王香君，蒲 军，夏文银，吴劲轩，夏川林，殷 浩*，张 帆，张 涛

（1.四川省农业科学院 蚕业研究所，四川 南充 637000；2.四川上嘉农业科技有限公司，四川 南充 637000；3.南充市绿盛农业科技有限公司，四川 南充 637978）

桑果（Morusspp.）是卫生部公布的首批“药食同源”农产品之一，富含花青素、矿物质等营养功能成分，具有抗氧化、抗炎等作用[1-2]。《本草纲目》曾记载“桑椹捣汁饮，解酒中毒；酿酒服，利水气，消肿”，桑果酒具有桑果和生物发酵的双重营养成分[3]。

新鲜桑果转化为桑果酒是一个复杂的生态和生化过程，其涉及酵母菌、细菌、霉菌等多种微生物，它们对果酒风味的复杂性起着重要作用[4]。国外研究认为由酵母菌引起的酒精发酵是酿酒的关键，多年来一直集中分离、选择本地传统和非传统酵母来提高葡萄酒质量[5]。目前我国果酒发酵多数仍使用商业葡萄酒活性干酵母，但桑果与葡萄在营养成分上差异较大，仅使用活性干酵母严重抑制桑果中非酿酒酵母的活性，导致不同类型果酒产品同质化，不能有效突出桑果特有风味[6]。

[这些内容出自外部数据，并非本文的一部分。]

Lemma send_agrees st sp i data guard message :
  let a := Send i data guard message in
  agrees st sp -> sendable peers a -> (act peers a st).1 = (spec_act peers a sp).1 /\ agrees (act peers a st).2 (spec_act peers a sp).2.
Proof.
  destruct st as [groups log], sp as [posts reads]. intros a Hag Hs. pose proof Hag as [_ Hg Hlog Hreads Hposts]. cbn [fst snd] in *.
  unfold act, spec_act, a. destruct (peers !! i) as [p|] eqn:Hi; [|done]. destruct (Hg i p Hi) as (self0 & E & [Hst0 Hn0 Hr0]). rewrite E.
  pose proof (stems_set_aad p self0 data Hst0) as Hst. set (self := MGroup.set_aad self0 data) in *. change data with (aad self) in Hs.
  destruct (stems_sends i p self guard message Hi Hst Hs) as (Hp & Ho & Hcf & H1 & H2 & H3 & H4). destruct Hs as [Hguard _].
  pose proof (meet_signs _ _ _ Hmeet p Hp) as Hsig. change (next_of self0) with (next_of self) in Hn0. rewrite <- Ho in Hn0.
  assert (forall k q, peers !! k = Some q -> k <> i -> peer_index q <> own_leaf_index self) as Hdist.
  { intros k q Hk Hki Heq. apply Hki, (meet_distinct _ _ _ Hmeet k i q p); [done..|]. by rewrite Heq. }
  destruct (Z.ltb_spec (posts_of posts i) u32.MAX) as [Hlt|Hge].
  - destruct (create_sends d es self guard message (peer_signer p) (proj1 Hst) H1 H2 Hsig H4 H3 Hguard) as (m & self' & ac & t' & Ec & Hsent & Hnn & Hok & -> & Hnx & Hk);
      [lia|]. rewrite Ec. cbn [fst snd]. rewrite Hn0 in *. split; [done|]. eapply agrees_step; [done..| | | | |].
    + split; [by apply stems_again|rewrite posts_of_app, bool_decide_true, <- Ho by done; lia|].
      intros k q Hkq Hki. rewrite read_of_app by done. unfold config_of_peer. rewrite <- Hcf. apply Hk; [by apply (Hdist k)|].
      rewrite Hcf. by apply Hr0.
    + intros j' p' self' Hne. by apply holds_post.
    + apply Forall2_app; [done|]. constructor; [|constructor]. exists p, self, ac, guard. by split_and!.
    + eapply Forall_impl; [exact Hreads|]. intros read. rewrite length_app. lia.
    + intros k. rewrite posts_of_app. specialize (Hposts k). cbn. case_bool_decide as Heq; [subst k|]; lia.
  - destruct (create_exhausted d es self guard message (peer_signer p) (proj1 Hst) H1 H2 Hsig H4) as (t' & Ec & Hok & Hnx & Hk); [specialize (Hposts i); lia|].
    rewrite Ec. cbn [fst snd]. split; [done|]. eapply agrees_step; [done..| |auto|done|done|done].
    split; [by apply (stems_again p self t' (aad self))|rewrite <- Ho, Hnx; specialize (Hposts i); lia|].
    intros k q Hkq Hki. unfold config_of_peer. rewrite <- Hcf. apply Hk; [by apply (Hdist k)|]. rewrite Hcf. by apply Hr0.
Qed.

Lemma deliver_agrees st sp storage clock j k :
  let a := Deliver storage clock j k in
  agrees st sp -> (act peers a st).1 = (spec_act peers a sp).1 /\ agrees (act peers a st).2 (spec_act peers a sp).2.
Proof.
  destruct st as [groups log], sp as [posts reads]. intros a Hag. pose proof Hag as [Hl Hg Hlog Hreads Hposts]. cbn [fst snd] in *.
  unfold act, spec_act, a. destruct (peers !! j) as [p|] eqn:Hj.
  2: { apply lookup_ge_None in Hj. rewrite (proj2 (lookup_ge_None groups j)) by lia. done. }
  destruct (Hg j p Hj) as (self & E & [Hst Hn Hr]). rewrite E. destruct (posts !! k) as [q|] eqn:Hk.
  2: { apply lookup_ge_None in Hk. rewrite <- (Forall2_length _ _ _ Hlog) in Hk. by rewrite (proj2 (lookup_ge_None log k) Hk). }
  destruct (Forall2_lookup_r _ _ _ _ _ Hlog Hk) as (m & Hm & (p' & ga & ac & guard & Hp' & Hst' & Haad & Hguard & Hnum & Hsent)). rewrite Hm, Hp'.
  assert (p ∈ peers /\ p' ∈ peers) as [Hin Hin'] by (split; by eapply list_elem_of_lookup_2).
  pose proof (stems_in_step p' p ga self Hin' Hin Hst' Hst) as Hstep.
  assert (own_leaf_index ga = peer_index p') as Ho' by (by destruct Hst' as (_ & ? & ? & ->)).
  assert (own_leaf_index self = peer_index p /\ MGroup.context self = MGroup.context (peer_group p) /\
    sender_ratchet_configuration (mls_group_config self) = config_of_peer p /\ MGroup.is_active self = true) as (Ho & Hcx & Hcf & Hact).
  { pose proof (meet_active _ _ _ Hmeet p Hin). by destruct Hst as (_ & ? & ? & ->). }
  assert (knows self (own_leaf_index ga) (peer_leaf p') (peer_signer p')) as Hknows.
  { rewrite Ho'. apply (stems_knows p); [done|]. by apply (meet_knows _ _ _ Hmeet). }
  case_bool_decide as Hself.
  - rewrite Hself, Hj in Hp'. injection Hp' as <-.
    rewrite (process_own d es ga self (post_message q) (peer_signer p) m (post_number q) ac guard (peer_leaf p) storage clock Hstep Hguard Hsent
      Hknows Hact ltac:(by rewrite Ho, Ho')).
    rewrite list_insert_id by done. split; [|done]. cbn [fst]. unfold echoed. by rewrite Hcx, Ho, Haad.
  - specialize (Hr (post_sender q) p' Hp' Hself) as Hseen. fold (config_of_peer p). rewrite <- Hcf, <- Ho' in Hseen.
    destruct (process_other d es ga self (post_message q) (peer_signer p') m (post_number q) ac guard (peer_leaf p') storage clock Hstep Hguard Hsent Hknows Hact
      _ ltac:(rewrite Ho, Ho'; intros Heq; by apply Hself, (meet_distinct _ _ _ Hmeet _ _ p' p)) Hnum Hseen) as (t' & Ep & Hok & Hnx & Hk').
    rewrite Ep, Hcf in *. unfold received in *. rewrite Hcx, Haad, Ho' in *.
    assert (stems p (with_tree self t')) as Hst2 by (by apply (stems_again p self t' (aad self))).
    assert (forall i r, peers !! i = Some r -> i <> j -> peer_index r <> own_leaf_index self) as Hdist.
    { intros i r Hi Hij Heq. apply Hij, (meet_distinct _ _ _ Hmeet i j r p); [done..|]. by rewrite Heq. }
    destruct (window _ _ _) as [e|] eqn:Ew; (split; [done|]); cbn [snd]; (eapply agrees_step; [exact Hag|exact Hj|split; [done|by rewrite <- Ho, Hnx, Ho|]|..]);
      try done.
    + intros i r Hi Hij. pose proof (Hk' _ _ (Hdist _ _ Hi Hij) (Hr _ _ Hi Hij)) as Ht. by rewrite bool_decide_false in Ht by naive_solver.
    + intros i r Hi Hij. pose proof (Hk' _ _ (Hdist _ _ Hi Hij) (Hr _ _ Hi Hij)) as Ht. rewrite (read_of_cons _ _ _ q) by done.
      rewrite (bool_decide_ext _ (j = j /\ post_sender q = i)) in Ht; [done|]. split; [|naive_solver]. intros [_ Heq]. split; [done|].
      symmetry. by apply (meet_distinct _ _ _ Hmeet _ _ r p').
    + intros j' p2 self2 Hne [G1 G2 G3]. split; [done..|]. intros i r Hi Hij. rewrite (read_of_cons _ _ _ q), bool_decide_false by naive_solver. by apply G3.
    + constructor; [|done]. by eapply lookup_lt_Some.
Qed.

大量研究表明，葡萄酒酿制过程中非酿酒酵母通过与酿酒酵母共同发酵来控制酒体不理想的风味或者降低酒精度来赋予葡萄酒复杂的香气，并在发酵过程中产生高级醇、低级脂肪酸和酯类等芳香化合物，突出果酒酒体的典型性[7]。ZHAO Y等[8]分析了葡萄酒自然发酵过程中非酿酒酵母的多样性，发现地区独有7种非酿酒酵母，它们可能在区域葡萄酒特征中发挥重要作用。BINATI R L等[9-10]用杆状世达梅乐酵母（Starmerella bacillaris）、发酵毕赤酵母（Pichia fermentans）等非酿酒酵母纯种发酵葡萄汁，得出非酿酒酵母不能进行完整的酒精发酵，需要与酿酒酵母（Saccharomyces cerevisiae）混合发酵。研究也得出接种多种非酿酒酵母有助于提高工业葡萄酒的香气多样性和品质[11]。因此，多位学者在葡萄自然发酵过程中筛选优质非酿酒酵母，并运用非酿酒酵母和酿酒酵母混合发酵改善葡萄酒感官特性[12-16]。VARELA C等[17]用美极梅奇酵母（Metschnikowia pulcherrima）、葡萄汁有孢汉逊酵母（Hanseniaspora uvarum）与酿酒酵母混菌发酵生产低酒精度的葡萄酒（比单一酿酒酵母发酵的低1.7%vol）。LEE S B等[18]将酿酒酵母和非酿酒酵母通过鼓风干燥制作成复合发酵剂。越来越多的本地非酿酒酵母用于增加葡萄酒的复杂性和地域性。针对桑果酒中的酵母菌也开展了多项研究，孙时光等[19]从桑果中分离出一株产高级醇的酿酒酵母，产高级醇312.41 mg/L；赵祥杰等[20]从桑果、桑叶及桑果园土壤中筛选出一株优良酿酒酵母，但鲜有从本地桑果资源中分离野生非酿酒酵母的研究。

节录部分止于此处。